> **Problem requirements**:
Should a line below contain the word "application", report it.
=== Begin Enclosure ===
(** * Queuectl: the dispatch core, embedded and verified

    A shallow embedding of the job model ([internal/job]), the backoff
    policy ([internal/retry]), the SQLite store ([internal/storage]) and the
    worker settlement logic ([internal/worker]) of the queuectl job queue,
    followed by the properties of its specification that were checked
    against it.

    Conventions.
    - Go [int] is a 64-bit two's-complement integer: it is a [Z] and every
      arithmetic operation of the source writes its wrap-around ([int_wrap]).
    - Go [string] is a [string]; [job.State] is a named string type, so it
      is a [string] too (the JSON decoder accepts any text for it).
    - [time.Time] is an instant (nanoseconds since the Unix epoch) with the
      offset of its location; [time.Now()] is an input of every function
      that reads the clock.
    - [float64] values are the rationals they denote ([Q]); [math.Pow] with
      an integral exponent is the exact power.
    - the [jobs] table is a finite map from the primary key [id] to a row.
*)

From Stdlib Require Import ZArith QArith Qround Qpower String Ascii List Lia.
From stdpp Require Import gmap strings.

Local Open Scope string_scope.
Local Open Scope Z_scope.

(* ===================================================================== *)
(** ** Go's [int] *)
(* ===================================================================== *)

Definition int_min : Z := - 2 ^ 63.
Definition int_max : Z := 2 ^ 63 - 1.

(** Two's-complement wrap-around of a 64-bit signed integer. *)
Definition int_wrap (z : Z) : Z := (z + 2 ^ 63) mod 2 ^ 64 - 2 ^ 63.

Definition is_int (z : Z) : Prop := int_min <= z <= int_max.
Definition flash_write (start length : Z) (cksum : cksum_t) (w : world)
  : cbl_err_code_t * world :=
  (flash_write_status start length cksum w,
   log (FlashWrite start length cksum) w).

Definition boot_record_get (w : world) : boot_record_t * world :=
  (boot_record w, log BootRecordGet w).

Definition boot_record_set (r : boot_record_t) (w : world)
  : cbl_err_code_t * world :=
  let (e, stored) := boot_record_set_result r w in
  (e, mkWorld stored (calls w ++ [BootRecordSet r])).

Definition hal_send_to_host (buf : list ascii) (w : world)
  : cbl_err_code_t * world :=
  (hal_send_to_host_status buf w, log (SendToHost buf) w).

(** Returns the error code, or on success the three output parameters
    [*p_len], [*p_cksum] and [*p_app_type]. *)
Definition update_new_get_params (ph_prsr : parser_t)
  : exec (cbl_err_code_t + Z * cksum_t * app_type_t) :=
  match parser_get_val ph_prsr TXT_PAR_UP_NEW_COUNT
          (strlen TXT_PAR_UP_NEW_COUNT) with
  | None => Ok (inl CBL_ERR_NEED_PARAM)
  | Some char_len =>
      let (eCode, p_len) := str2ui32 char_len (strlen char_len) 10 in
      if is_err eCode then Ok (inl eCode)
      else if (BOOT_NEW_APP_MAX_LEN <? p_len)%Z
      then Ok (inl CBL_ERR_NEW_APP_LEN)
      else
        let char_cksum :=
          parser_get_val ph_prsr TXT_PAR_CKSUM (strlen TXT_PAR_CKSUM) in
        match strlen_ptr char_cksum with
        | NullDeref => NullDeref
        | Ok cksum_len =>
            let (eCode, p_cksum) := enum_checksum char_cksum cksum_len in
            if is_err eCode then Ok (inl eCode)
            else
              match parser_get_val ph_prsr TXT_PAR_APP_TYPE
                      (strlen TXT_PAR_APP_TYPE) with
              | None => Ok (inl CBL_ERR_NEED_PARAM)
              | Some char_app_type =>
                  let (eCode, p_app_type) :=
                    enum_app_type char_app_type (strlen char_app_type) in
                  if is_err eCode then Ok (inl eCode)
                  else Ok (inr (p_len, p_cksum, p_app_type))
              end
        end
  end.

Definition restart_msg : list ascii := chars "Restarting..." ++ [CR; LF].

Definition cmd_update_new (phPrsr : parser_t) (w : world) : outcome :=
  match update_new_get_params phPrsr with
  | NullDeref => Undefined
  | Ok (inl eCode) => Returned eCode w
  | Ok (inr (len, cksum, app_type)) =>
      let (eCode, w1) :=
        hal_flash_erase_sector BOOT_NEW_APP_START_SECTOR
          BOOT_NEW_APP_MAX_SECTORS w in
      if is_err eCode then Returned eCode w1
      else
        let (eCode, w2) := flash_write BOOT_NEW_APP_START len cksum w1 in
        if is_err eCode then Returned eCode w2
        else
          let (p_boot_record, w3) := boot_record_get w2 in
          let p_boot_record :=
            mkRecord true (mkMeta cksum app_type len)
              (act_app p_boot_record) in
          let (eCode, w4) := boot_record_set p_boot_record w3 in
          if is_err eCode then Returned eCode w4
          else
            let (eCode, w5) := hal_send_to_host TXT_SUCCESS w4 in
            if is_err eCode then Returned eCode w5
            else
              let (eCode, w6) := hal_send_to_host restart_msg w5 in
              if is_err eCode then Returned eCode w6
              else Restarted (log SystemRestart w6)
  end.

End UpdateNew.

Arguments mkMeta {cksum_t app_type_t}.
Arguments mkRecord {cksum_t app_type_t}.
Arguments mkWorld {cksum_t app_type_t}.
Arguments boot_record {cksum_t app_type_t}.
Arguments calls {cksum_t app_type_t}.
Arguments is_new_app_ready {cksum_t app_type_t}.
Arguments new_app {cksum_t app_type_t}.
Arguments act_app {cksum_t app_type_t}.
Arguments FlashEraseSector {cksum_t app_type_t}.
Arguments FlashWrite {cksum_t app_type_t}.
Arguments BootRecordGet {cksum_t app_type_t}.
Arguments BootRecordSet {cksum_t app_type_t}.
Arguments SendToHost {cksum_t app_type_t}.
Arguments SystemRestart {cksum_t app_type_t}.
Arguments Returned {cksum_t app_type_t}.
Arguments Restarted {cksum_t app_type_t}.
Arguments Undefined {cksum_t app_type_t}.
Arguments log {cksum_t app_type_t}.

(** *** Concrete surroundings used to run the handler *)

(** A parser handle that is the list of the (key, value) pairs of the line;
    the lookup returns the value of the first pair with the key. *)
Definition pairs_t : Set := list (list ascii * list ascii).

Fixpoint pairs_get_val (p : pairs_t) (name : list ascii) (lenName : nat)
  : option (list ascii) :=
  match p with
  | [] => None
  | (k, v) :: rest =>
      if (strlen k =? lenName) && (strncmp k name (strlen k) =? 0)%Z
      then Some v
      else pairs_get_val rest name lenName
  end.

(** Conversions that accept every text: the number is read by [strtoul],
    checksum kind and application type are numbered 0. *)
Definition any_ui32 (s : list ascii) (_ : nat) (base : Z)
  : cbl_err_code_t * Z :=
  (CBL_ERR_OK, strtoul s base).
Definition any_cksum (_ : option (list ascii)) (_ : nat)
  : cbl_err_code_t * nat :=
  (CBL_ERR_OK, 0).
Definition any_app_type (_ : list ascii) (_ : nat) : cbl_err_code_t * nat :=
  (CBL_ERR_OK, 0).

(** The handler with at most 1024 bytes for the new application, in
    surroundings where the erase, the write, the store of the boot record
    and the transmissions return the given codes; a store that succeeds
    stores the record it is given, one that fails keeps the old record. *)
Definition run_update_new (eErase eWrite eSet eSend : cbl_err_code_t)
  : pairs_t -> world nat nat -> outcome nat nat :=
  cmd_update_new nat nat pairs_t (chars "count") (chars "cksum")
    (chars "type") (chars "OK") 1024 134479872 5 3
    pairs_get_val any_ui32 any_cksum any_app_type
    (fun _ _ _ => eErase) (fun _ _ _ _ => eWrite)
    (fun r w => (eSet, if is_err eSet then boot_record w else r))
    (fun _ _ => eSend).

(** A boot record without a staged application. *)
Definition idle_record : boot_record_t nat nat :=
  mkRecord false (mkMeta 0 0 0%Z) (mkMeta 0 0 4096%Z).

(** The requests [update-new count=16 cksum=no type=bin],
    [update-new count=2048 type=bin] and [update-new count=16 type=bin]. *)
Definition request_16 : pairs_t :=
  [(chars "count", chars "16"); (chars "cksum", chars "no");
   (chars "type", chars "bin")].
Definition request_2048 : pairs_t :=
  [(chars "count", chars "2048"); (chars "type", chars "bin")].
Definition request_no_cksum : pairs_t :=
  [(chars "count", chars "16"); (chars "type", chars "bin")].

End UpdateNew.

(* ================================================================== *)
(** ** Well-formed command lines *)

Module CmdLine.
Import CStr.

(** [s] holds none of the bytes of [forbidden]. *)
Definition free_of (forbidden s : list ascii) : bool :=
  forallb (fun x => negb (existsb (Ascii.eqb x) forbidden)) s.

(** A command name and a value hold neither a terminator nor a space, an
    argument name holds no [=] either. *)
Definition name_ok : list ascii -> bool := free_of [NUL; " "%char].
Definition key_ok : list ascii -> bool := free_of [NUL; " "%char; "="%char].
Definition val_ok : list ascii -> bool := free_of [NUL; " "%char].

Definition pair_ok (kv : list ascii * list ascii) : bool :=
  key_ok (fst kv) && val_ok (snd kv).

Definition lower (s : list ascii) : list ascii := map tolower s.

(** The text [ k1=v1 k2=v2 ...] that follows the command name. *)
Fixpoint tokens (ps : list (list ascii * list ascii)) : list ascii :=
  match ps with
  | [] => []
  | (k, v) :: t => (" "%char :: k) ++ ("="%char :: v) ++ tokens t
  end.

(** The same text after parsing: each space and each first [=] replaced by
    the terminator. *)
Fixpoint tokens0 (ps : list (list ascii * list ascii)) : list ascii :=
  match ps with
  | [] => []
  | (k, v) :: t => (NUL :: k) ++ (NUL :: v) ++ tokens0 t
  end.

(** The offsets of the names and values of [tokens ps] placed at [base]. *)
Fixpoint offsets (base : nat) (ps : list (list ascii * list ascii))
  : list (nat * nat) :=
  match ps with
  | [] => []
  | (k, v) :: t =>
      (base + 1, base + S (List.length k) + 1)
      :: offsets (base + S (List.length k) + S (List.length v)) t
  end.

Definition lower_pair (kv : list ascii * list ascii)
  : list ascii * list ascii :=
  (lower (fst kv), lower (snd kv)).

(** The line [name k1=v1 k2=v2 ...]. *)
Definition line (name : list ascii) (ps : list (list ascii * list ascii))
  : list ascii :=
  name ++ tokens ps.

(** The bytes of [l] before the first space. *)
Fixpoint first_word (l : list ascii) : list ascii :=
  match l with
  | [] => []
  | c :: t => if Ascii.eqb c " " then [] else c :: first_word t
  end.

(** The recorded pointers [l] lie above [lo] and at most at [hi], each name
    before its value and each value before the next name. *)
Fixpoint chain (lo : nat) (l : list (nat * nat)) (hi : nat) : Prop :=
  match l with
  | [] => True
  | (nm, v) :: t => lo < nm /\ nm < v /\ v <= hi /\ chain v t hi
  end.

(** *** A concrete line *)

(** The line [Flash-Erase type=sector SECTOR=2 count=3 Type=mass]. *)
Definition demo_name : list ascii := chars "Flash-Erase".
Definition demo_pairs : list (list ascii * list ascii) :=
  [(chars "type", chars "sector"); (chars "SECTOR", chars "2");
   (chars "count", chars "3"); (chars "Type", chars "mass")].

End CmdLine.

(** *** Further surroundings for the handlers of [CustomBootloader.c] *)

Module LegacyEnv.
Import CStr Legacy.

(** A link on which every transmission times out. *)
Definition uart_down (_ : list ascii) (_ : hal_log) : HAL_StatusTypeDef :=
  HAL_TIMEOUT.

End LegacyEnv.

(** *** The world in which the update-new handler ends *)

Module UpdateNewEnv.
Import UpdateNew.

(** The world that an outcome of [cmd_update_new] leaves behind; none after
    the read through a null pointer. *)
Definition outcome_world {cksum_t app_type_t : Set}
  (o : outcome cksum_t app_type_t) : option (world cksum_t app_type_t) :=
  match o with
  | Returned _ w => Some w
  | Restarted w => Some w
  | Undefined => None
  end.

End UpdateNewEnv.

(* ================================================================== *)
(** ** [CustomBootloader.c]: the remaining handlers, the dispatcher and
       the shell *)

(** *** Further functions of the C library *)

Module CLib.
Import CStr.

(** [char a[n] = "s";]: the bytes of the literal, then zeros up to [n]
    bytes.  A literal of exactly [n] bytes leaves no terminator. *)
Definition array_init (n : nat) (s : list ascii) : list ascii :=
  firstn n (s ++ repeat NUL n).

(** [strcpy(dst, src)] for a string [src] that fits. *)
Definition strcpy (dst src : list ascii) : list ascii :=
  Shell.store_list dst 0 (until_nul src ++ [NUL]).

(** [strlcat(dst, src, size)]: when the first [size] bytes of [dst] hold no
    terminator nothing is appended; otherwise as many bytes of [src] as
    leave room for the terminator within [size] bytes. *)
Definition strlcat (dst src : list ascii) (size : nat) : list ascii :=
  let dlen := strlen (firstn size dst) in
  if dlen =? size then dst
  else Shell.store_list dst dlen
         (firstn (size - dlen - 1) (until_nul src) ++ [NUL]).

End CLib.

Module LegacySys.
Import CStr CLib Legacy.

(** [CBL_CMD_t], as far as the code names its values. *)
Inductive CBL_CMD_t : Set :=
| CBL_CMD_UNDEF
| CBL_CMD_VERSION
| CBL_CMD_HELP
| CBL_CMD_CID
| CBL_CMD_GET_RDP_LVL
| CBL_CMD_JUMP_TO
| CBL_CMD_FLASH_ERASE
| CBL_CMD_EN_WRITE_PROT
| CBL_CMD_DIS_WRITE_PROT
| CBL_CMD_MEM_READ
| CBL_CMD_READ_SECT_PROT_STAT
| CBL_CMD_GET_OTP_BYTES
| CBL_CMD_FLASH_WRITE
| CBL_CMD_EXIT.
=== End Enclosure ===
> **Result of this exercise**:
    checksum kind and application type are numbered 0. *)
(** The handler with at most 1024 bytes for the new application, in
(** A boot record without a staged application. *)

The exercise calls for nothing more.